Ajude o Brasil a chegar vivo ao dia 26 de outubro

Leonardo Sakamoto

07/10/2014 09h52

Amigos silenciando amigos no WhatsApp.

Amigas bloqueando amigas no chat do Facebook.

Companheiros que marcam mensagens de velhos conhecidos como spam no e-mail.

Casais que rompem violentamente após discussões políticas e seguem para o Tinder, deixando claro em seus perfis recém-criados que só dê "match" quem vota na sua candidata ou seu candidato.

Pais que são chamados na escola depois que a filha armou um bullying contra a amiguinha, levando à pobre menina a tomar (mais) rivotril, só porque ela estava vestindo vermelho/amarelo.

E, o pior: mães que se negam a passar o purê de batatas para os filhos na mesa do jantar após descobrirem em quem eles votarão no segundo turno.

Essa sensação de que o pessoal, ensandecido, vai explodir tudo até o final do mês me põe na pele de Charlton Heston, na cena final de Planeta dos Macacos, o original de 1968 – abaixo adaptado à realidade brasileira.

É… A vida não tá fácil, não.

Afinal, política é bom e é sensacional que as pessoas estejam vivendo, fazendo e respirando política.

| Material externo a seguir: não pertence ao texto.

Lemma zlen_app {A} (l k : list A) : zlen (l ++ k) = zlen l + zlen k.
Proof. unfold zlen. rewrite length_app. lia. Qed.

Lemma column_raw_size (f : Event → bytes) es :
  (∀ e, zlen (f e) <= 16 + zlen (Payload e)) → zlen (concat (map f es)) <= rows_bytes es.
Proof.
  intros Hf. induction es as [|e es IH]; cbn [map concat rows_bytes foldr]; [done|].
  fold (rows_bytes es). rewrite zlen_app. specialize (Hf e). lia.
Qed.

Lemma zlen_be n x : zlen (be n x) = Z.of_nat n.
Proof. unfold zlen. by rewrite length_be. Qed.

Lemma block_file_small `{Zstd} hdr mt :
  zstd_bound → mt_ok mt → Forall event_ok (Rows mt) → rows_bytes (Rows mt) < 2 ^ 44 →
  zlen (block_file hdr mt) <= max_alloc.
Proof.
  intros Hz Hmt Hev Hb.
  destruct (file_parts hdr mt (rows_payloads _ Hmt Hev)) as [_ ->].
  assert (0 <= rows_bytes (Rows mt)) by apply rows_bytes_nonneg.
  rewrite (mt_of_Rows mt Hmt). cbn [KeyHashes Timestamps Payloads mt_of keyHashes timestamps payloads].
  unfold CompressUint64Column, CompressInt64Column, CompressBytesColumn. rewrite !map_map.
  pose proof (Hz (concat (map (fun e => be 8 (KeyHash e)) (Rows mt)))) as H1.
  pose proof (Hz (concat (map (fun e => be 8 (u64 (Timestamp e))) (Rows mt)))) as H2.
  pose proof (Hz (concat (map (fun e => be 4 (u32 (zlen (Payload e))) ++ Payload e) (Rows mt)))) as H3.
  assert (zlen (concat (map (fun e => be 8 (KeyHash e)) (Rows mt))) <= rows_bytes (Rows mt)) as R1
    by (apply column_raw_size; intros e; rewrite zlen_be; unfold zlen; lia).
  assert (zlen (concat (map (fun e => be 8 (u64 (Timestamp e))) (Rows mt))) <= rows_bytes (Rows mt)) as R2
    by (apply column_raw_size; intros e; rewrite zlen_be; unfold zlen; lia).
  assert (zlen (concat (map (fun e => be 4 (u32 (zlen (Payload e))) ++ Payload e) (Rows mt)))
          <= rows_bytes (Rows mt)) as R3
    by (apply column_raw_size; intros e; rewrite zlen_app, zlen_be; lia).
  unfold max_alloc. lia.
Qed.

(** ** The blocks as one database *)
Section durable.
Context `{Pebble} `{SliceSort} `{MapOrder} `{BloomLib} `{Zstd} `{XXHash}.

(** All events in sealed blocks. *)
Definition stored (blocks : gmap BlockID (Tier * Memtable)) : list Event :=
  concat (map (fun p => Rows p.2.2) (map_to_list blocks)).

Lemma stored_insert blocks id t mt :
  blocks !! id = None → stored (<[id := (t, mt)]> blocks) ≡ₚ stored blocks ++ Rows mt.
Proof.
  intros Hn. unfold stored. rewrite (map_to_list_insert _ _ _ Hn). cbn [map concat snd].
  apply Permutation_app_comm.
Qed.

Lemma elem_of_stored blocks e :
  e ∈ stored blocks ↔ ∃ id t mt, blocks !! id = Some (t, mt) ∧ e ∈ Rows mt.
Proof.
  unfold stored. rewrite list_elem_of_In, in_concat. split.
  - intros (l & ([id [t mt]] & <- & Hp)%in_map_iff & He).
    apply list_elem_of_In, elem_of_map_to_list in Hp. exists id, t, mt. by rewrite list_elem_of_In.
  - intros (id & t & mt & Hb & He). exists (Rows mt). split; [|by apply list_elem_of_In].
    apply in_map_iff. exists (id, (t, mt)). split; [done|].
    by apply list_elem_of_In, elem_of_map_to_list.
Qed.

(** Logging changes the shard's log and counter only. *)
Definition log_key (s : ShardID) (k : bytes) : Prop := (∃ q, k = WALKey s q) ∨ k = WALSeqKey s.

Lemma log_events_other s es mt w k :
  ¬ log_key s k → view (db (log_events s es mt w).2) !! k = view (db w) !! k.
Proof.
  intros Hk. revert mt w. induction es as [|e es IH]; intros mt w; cbn [log_events]; [done|].
  rewrite IH. unfold st_exec. destruct (on_db _ w) as [w1 r] eqn:E. cbn [fst].
  apply on_db_inv in E as [E _]. apply WALAppend_any in E.
  assert (WALSeqKey s ≠ k) by (intros <-; apply Hk; by right).
  assert (∀ q, WALKey s q ≠ k) by (intros q <-; apply Hk; left; eauto).
  destruct E as [[_ [-> | ->]] | ->]; rewrite ?lookup_insert_ne by done; done.
Qed.

Lemma log_events_fs s es mt w : fs (log_events s es mt w).2 = fs w.
Proof.
  revert mt w. induction es as [|e es IH]; intros mt w; cbn [log_events]; [done|]. rewrite IH.
  unfold st_exec. destruct (on_db _ w) as [w1 r] eqn:E. by apply on_db_inv in E as [_ ?].
Qed.

Lemma BlockKey_not_log s id : ¬ log_key s (BlockKey id).
Proof. intros [[q E]|E]; [by apply (WALKey_ne_BlockKey s q id)|by apply BlockKey_ne_SeqKey in E]. Qed.

Lemma IdxKey_not_log s et kh id : ¬ log_key s (IdxKey et kh id).
Proof. intros [[q E]|E]; [by apply (WALKey_ne_IdxKey s q et kh id)|by apply IdxKey_ne_SeqKey in E]. Qed.

Lemma ExpiryKey_not_log s h id : ¬ log_key s (ExpiryKey h id).
Proof. intros [[q E]|E]; [by apply (WALKey_ne_ExpiryKey s q h id)|by apply ExpiryKey_ne_SeqKey in E]. Qed.

Lemma SeqKey_not_log s s' : is_u16 s → is_u16 s' → s' ≠ s → ¬ log_key s (WALSeqKey s').
Proof.
  intros Hs Hs' Hne [[q E]|E]; [by apply (WALKey_ne_SeqKey s q s')|].
  by apply WALSeqKey_inj in E.
Qed.

Lemma consistent_ext tiers cstore blocks m m' f :
  consistent tiers cstore blocks m f → db_ok m' →
  (∀ id, m' !! BlockKey id = m !! BlockKey id) →
  (∀ et kh id, m' !! IdxKey et kh id = m !! IdxKey et kh id) →
  consistent tiers cstore blocks m' f.
Proof.
  intros [Cdb Cmeta Cnone Cfile Csort Cbloom Cidx] Hdb Hb Hi. split; try done.
  - intros id t mt E. rewrite Hb. by apply (Cmeta id t mt).
  - intros id E. rewrite Hb. by apply Cnone.
  - intros id t mt e E He. destruct (Cidx id t mt e E He) as (et & Het & v & Hv).
    exists et. split; [done|]. exists v. by rewrite Hi.
Qed.

(** ** The setting of a run

    A store and a disk that work, a filter library that can encode, tiers that
    do not share paths with the files this writer's seals touch. *)
Context (W : pdb → Prop) (tiers : gmap Tier TierStore) (store : TierStore).

Record setting (s : ShardID) (cfg : WriterConfig) : Prop := {
  st_shard : is_u16 s ∧ s < 65535;
  st_store : wc_Store cfg = Some store;
  st_laws : TierLaws store;
  st_hot : tiers !! TierHot = Some store;
  st_apart t store' id req :
    tiers !! t = Some store' → t ≠ TierHot → block_id_ok id →
    sealreq_ok req → sr_Store req = store → sr_TmpDir req = wc_TmpDir cfg → sr_Shard req = s →
    BlockPath store' id ∉ seal_paths req;
  st_reads : reads_work W;
  st_writes : writes_work W;
  st_zstd : zstd_bound;
  st_bloom b : ∃ data, Serialize b = Ok data;
}.

(** Events in blocks of this shard opened between [lo] and [t]. *)
Definition in_new_blocks (s : ShardID) (lo t : time) (blocks : gmap BlockID (Tier * Memtable))
    (new : list Event) : Prop :=
  ∀ e, e ∈ new → ∃ o mt, lo <= o <= t ∧ is_i64 o ∧
                 blocks !! BlockIDForShard s o = Some (TierHot, mt) ∧ e ∈ Rows mt.

(** The state between two inputs, after the events [all]: what is in newly
    sealed blocks, in the table and in the queue adds up to them, and the log
    mirrors the table.  [t] is the last reading of the clock. *)
Record accounted (s : ShardID) (cfg : WriterConfig) (lo : time) (blocks0 : gmap BlockID (Tier * Memtable))
    (all : list Event) (t : time) (k : Z) (sw : ShardWriter) (w : World)
    (blocks : gmap BlockID (Tier * Memtable)) : Prop := {
  ac_shard : sw_shard sw = s;
  ac_cfg : sw_cfg sw = cfg;
  ac_ring : ring_ok (sw_ring sw);
  ac_mt : mt_ok (sw_memtable sw);
  ac_bytes : approxBytes (sw_memtable sw) = rows_bytes (Rows (sw_memtable sw));
  ac_wal : wal_ok (view (db w));
  ac_log : wal_log s (view (db w)) = map json_Marshal (Rows (sw_memtable sw));
  ac_seq : seq_room s k (view (db w));
  ac_W : W (db w);
  ac_disk : sched (fs w) = [];
  ac_co : consistent tiers store blocks (view (db w)) (files (fs w));
  ac_names id t' mt : blocks !! id = Some (t', mt) → block_id_ok id;
  ac_index : index_sound store blocks (view (db w)) (files (fs w));
  ac_opened : sw_openedAt sw mod Hour = 0 ∧ 0 <= lo <= sw_openedAt sw ∧ sw_openedAt sw <= t ∧ is_i64 t;
  ac_events : ∃ new, new ++ Rows (sw_memtable sw) ++ ring_content (sw_ring sw) ≡ₚ all ∧
                     stored blocks ≡ₚ stored blocks0 ++ new ∧ in_new_blocks s lo t blocks new;
}.
#[local] Arguments ac_shard {s cfg lo blocks0 all t k sw w blocks} _.
#[local] Arguments ac_cfg {s cfg lo blocks0 all t k sw w blocks} _.
#[local] Arguments ac_ring {s cfg lo blocks0 all t k sw w blocks} _.
#[local] Arguments ac_mt {s cfg lo blocks0 all t k sw w blocks} _.
#[local] Arguments ac_wal {s cfg lo blocks0 all t k sw w blocks} _.
#[local] Arguments ac_seq {s cfg lo blocks0 all t k sw w blocks} _.
#[local] Arguments ac_bytes {s cfg lo blocks0 all t k sw w blocks} _.
#[local] Arguments ac_log {s cfg lo blocks0 all t k sw w blocks} _.
#[local] Arguments ac_names {s cfg lo blocks0 all t k sw w blocks} _ _ _ _ _.
#[local] Arguments ac_index {s cfg lo blocks0 all t k sw w blocks} _.
#[local] Arguments ac_opened {s cfg lo blocks0 all t k sw w blocks} _.
#[local] Arguments ac_events {s cfg lo blocks0 all t k sw w blocks} _.

(** The name the next seal would use, and later ones, are not taken. *)
Definition fresh (s : ShardID) (opened : time) (blocks : gmap BlockID (Tier * Memtable)) : Prop :=
  ∀ o, is_i64 o → opened <= o → blocks !! BlockIDForShard s o = None.

Lemma BlockIDForShard_hour s o o' :
  is_u16 s → is_i64 o → is_i64 o' → BlockIDForShard s o = BlockIDForShard s o' →
  o - o mod Hour = o' - o' mod Hour.
Proof.
  intros Hs Ho Ho' E. pose proof (parse_BlockIDForShard s o Hs Ho) as P.
  rewrite E, parse_BlockIDForShard in P by done. by injection P.
Qed.

Lemma fresh_insert s opened opened' blocks b :
  is_u16 s → is_i64 opened → opened mod Hour = 0 → opened + Hour <= opened' → fresh s opened blocks →
  fresh s opened' (<[BlockIDForShard s opened := b]> blocks).
Proof.
  intros Hs Hi Hm Hlt Hf o Ho Hle. rewrite lookup_insert_ne; [apply Hf; [done|]|].
  - unfold Hour, Minute, Second in *. lia.
  - intros E. apply BlockIDForShard_hour in E; [|done..]. rewrite Hm in E.
    pose proof (Z.mod_pos_bound o Hour). unfold Hour, Minute, Second in *. lia.
Qed.

Lemma accounted_write s cfg lo blocks0 all t k sw w blocks es sw' :
  accounted s cfg lo blocks0 all t k sw w blocks →
  sw_Write false sw es = Some (sw', Ok tt) →
  accounted s cfg lo blocks0 (all ++ es) t k sw' w blocks ∧
  ring_content (sw_ring sw') = ring_content (sw_ring sw) ++ es ∧
  length (buf (sw_ring sw')) = length (buf (sw_ring sw)).
Proof.
  intros A E. apply sw_Write_spec in E as (-> & Hok & Hb & n & Hc & Htake); [|apply A].
  cbn [sw_ring] in *. rewrite (Htake eq_refl) in Hc. split; [|done].
  destruct A; split; cbn [sw_shard sw_cfg sw_ring sw_memtable sw_openedAt]; try done.
  destruct ac_events0 as (new & Hall & Hst & Hnew). exists new. split; [|done].
  by rewrite Hc, <- Hall, <- !app_assoc.
Qed.

(** Draining: the queue goes to the table and to the log. *)
Lemma accounted_log s cfg lo blocks0 all t k sw w blocks ring' events :
  setting s cfg → accounted s cfg lo blocks0 all t k sw w blocks →
  DrainAll (sw_ring sw) = Some (ring', events) → zlen events <= k →
  rows_bytes (Rows (sw_memtable sw) ++ events) < 2 ^ 63 →
  let '(mt, w1) := log_events s events (sw_memtable sw) w in
  accounted s cfg lo blocks0 all t (k - zlen events)
    (mkWriter s cfg ring' mt (sw_openedAt sw)) w1 blocks ∧
  Rows mt = Rows (sw_memtable sw) ++ events ∧
  ring_content ring' = [] ∧ length (buf ring') = length (buf (sw_ring sw)).
Proof.
  intros S A ED Hk Hbytes. pose proof A as [As Ac (j & l & p & R) Am Ab Aw Al Aq AW Ad Aco An Acl Ao Ae].
  destruct (DrainAll_rep _ _ _ _ R) as (ring2 & ED2 & R2). rewrite ED2 in ED. injection ED as -> <-.
  rewrite (ring_content_rep _ _ _ _ R) in Ae. destruct (st_shard _ _ S) as [Hs Hlt].
  pose proof (log_events_spec s k (drop p l) (sw_memtable sw) w Hs Hlt Aw Aq Hk Am) as Hlog.
  pose proof (fun key => log_events_other s (drop p l) (sw_memtable sw) w key) as Hoth.
  destruct (log_events s (drop p l) (sw_memtable sw) w) as [mt w1]. cbn [snd] in Hoth.
  destruct Hlog as (-> & Hf & Hw1 & Hq1 & _ & lg & Hlg & _ & Hworks).
  destruct (Hworks W (st_reads _ _ S) (st_writes _ _ S) AW) as [-> HW1].
  destruct (fold_Append_ok (drop p l) (sw_memtable sw) Am) as [Hmt Hrows].
  destruct Ae as (new & Hall & Hst & Hnew). rewrite rows_bytes_app in Hbytes.
  pose proof (rows_bytes_nonneg (Rows (sw_memtable sw))).
  assert (ring_content ring' = []) as Hempty
    by (rewrite (ring_content_rep _ _ _ _ R2), drop_ge by lia; done).
  split; [|split; [done|split; [done|by rewrite (rep_buf _ _ _ _ R2), (rep_buf _ _ _ _ R)]]].
  split; cbn [sw_shard sw_cfg sw_ring sw_memtable sw_openedAt]; try done.
  - by exists j, l, (length l).
  - rewrite fold_Append_bytes, Hrows, rows_bytes_app by lia. lia.
  - by rewrite Hlg, Al, Hrows, map_app.
  - by rewrite Hf.
  - rewrite Hf. eapply consistent_ext; [done|apply Hw1|..]; intros; apply Hoth;
      [apply BlockKey_not_log|apply IdxKey_not_log].
  - rewrite Hf. intros et kh id Hkh [v Hv]. rewrite Hoth in Hv by apply IdxKey_not_log.
    apply (Acl et kh id Hkh). by exists v.
  - exists new. rewrite Hempty, app_nil_r, Hrows. done.
Qed.

(** What this writer asks the sealer for. *)
Lemma writer_request s cfg lo blocks0 all t k sw w blocks now :
  setting s cfg → accounted s cfg lo blocks0 all t k sw w blocks → Forall event_ok all →
  is_i64 now → let req := seal_request sw store now in
  sealreq_ok req ∧ seal_id req = BlockIDForShard s (sw_openedAt sw) ∧
  seal_apart tiers blocks req.
Proof.
  intros S A Hev Hnow req. pose proof A as [As Ac Ar Am Ab Aw Al Aq AW Ad Aco An Acl Ao Ae].
  destruct Ao as (Hom & Hlo & Hot & Hti). destruct (st_shard _ _ S) as [Hs _].
  assert (is_i64 (sw_openedAt sw)) as Hoi by (unfold is_i64 in *; lia).
  destruct Ae as (new & Hall & _).
  assert (sealreq_ok req) as Hreq; [|split; [done|split]].
  - unfold sealreq_ok, req, seal_request, UnixNano.
    cbn [sr_Shard sr_EventType sr_OpenedAt sr_SealedAt sr_Memtable]. rewrite !i64_id by done.
    rewrite As. split; [done|]. split; [apply u8_range|]. do 2 (split; [done|]). split; [|done].
    rewrite <- Hall in Hev. apply Forall_app in Hev as [_ Hev]. by apply Forall_app in Hev as [Hev _].
  - unfold seal_id, req, seal_request, UnixNano. cbn [sr_Shard sr_OpenedAt]. by rewrite i64_id, As.
  - split; [done|]. split; [apply S|]. intros t' store' id' Ht Hne Hid'. eapply (st_apart _ _ S); eauto.
    cbn. by rewrite Ac.
Qed.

Mas fazer política significa também estômago forte e alma tranquila, considerando que está em jogo a forma pela qual achamos que o país ou o estado devem ser conduzidos. Ou seja, em tese, o seu interlocutor – seja ele um avatar estranho teclando loucamente em uma rede social ou o seu melhor amigo lançando perdigotos em um debate acalorado – não é seu inimigo. Ele está no mesmo barco e, também em tese, compartilha com você um mesmo objetivo comum: uma vida melhor.

Enfim, manter um mínimo de civilidade é importante, como sempre lembro por aqui. Até porque a vida continua depois que os santinhos forem reciclados e aquelas grandes casas de comitês eleitorais em bairros nobres voltarem a ser apenas cassinos clandestinos.

Quando uma amiga jornalista me escreveu, nesta manhã, dizendo que brigou com uma pessoa querida por conta de mimimis de campanha, decidi trazer novamente um texto que já havia publicado por aqui, mas que traz uma reflexão importante:

Acho o ó do borogodó só ter amigos e amigas que concordam com você. Há pessoas (e jornalistas e colunistas) que parecem não aceitar serem questionados. Desejam, ao contrário, uma boa claque. Talvez para afastar os medos e inseguranças sobre suas próprias crenças.

Certas frases soam para mim como um estalar de martelo em uma bigorna. "Porque sim, ué" é o que me vem à cabeça como resposta para a pergunta "Por que você é amigo de fulano de tal que defende aquele candidato/aquela candidata?".

Aí sou obrigado a escutar um rosário de argumentos do porquê de uma pessoa X, Y ou Z ser inapropriada para o convívio social, dado os seus posicionamentos políticos.

Talvez o sobressalto e a tentativa de me convencer a largar mão de almoçar com alguém que considero agradável sejam até maior pelo fato de me enxergarem como uma pessoa progressista (sobe fundo musical com "A Internacional": O que? O japonês é de esquerda? Por Nossa Senhora de Fátima! Vou abandonar este blog demoníaco já! Sakamoto, volta pra Cuba, que é seu lugar! Vá ver Cuba lançar foguetes! Não, para Cuba ele não vai porque lá não tem caviar. Mas tem médico escravo! Cuba, lança, Cuba!)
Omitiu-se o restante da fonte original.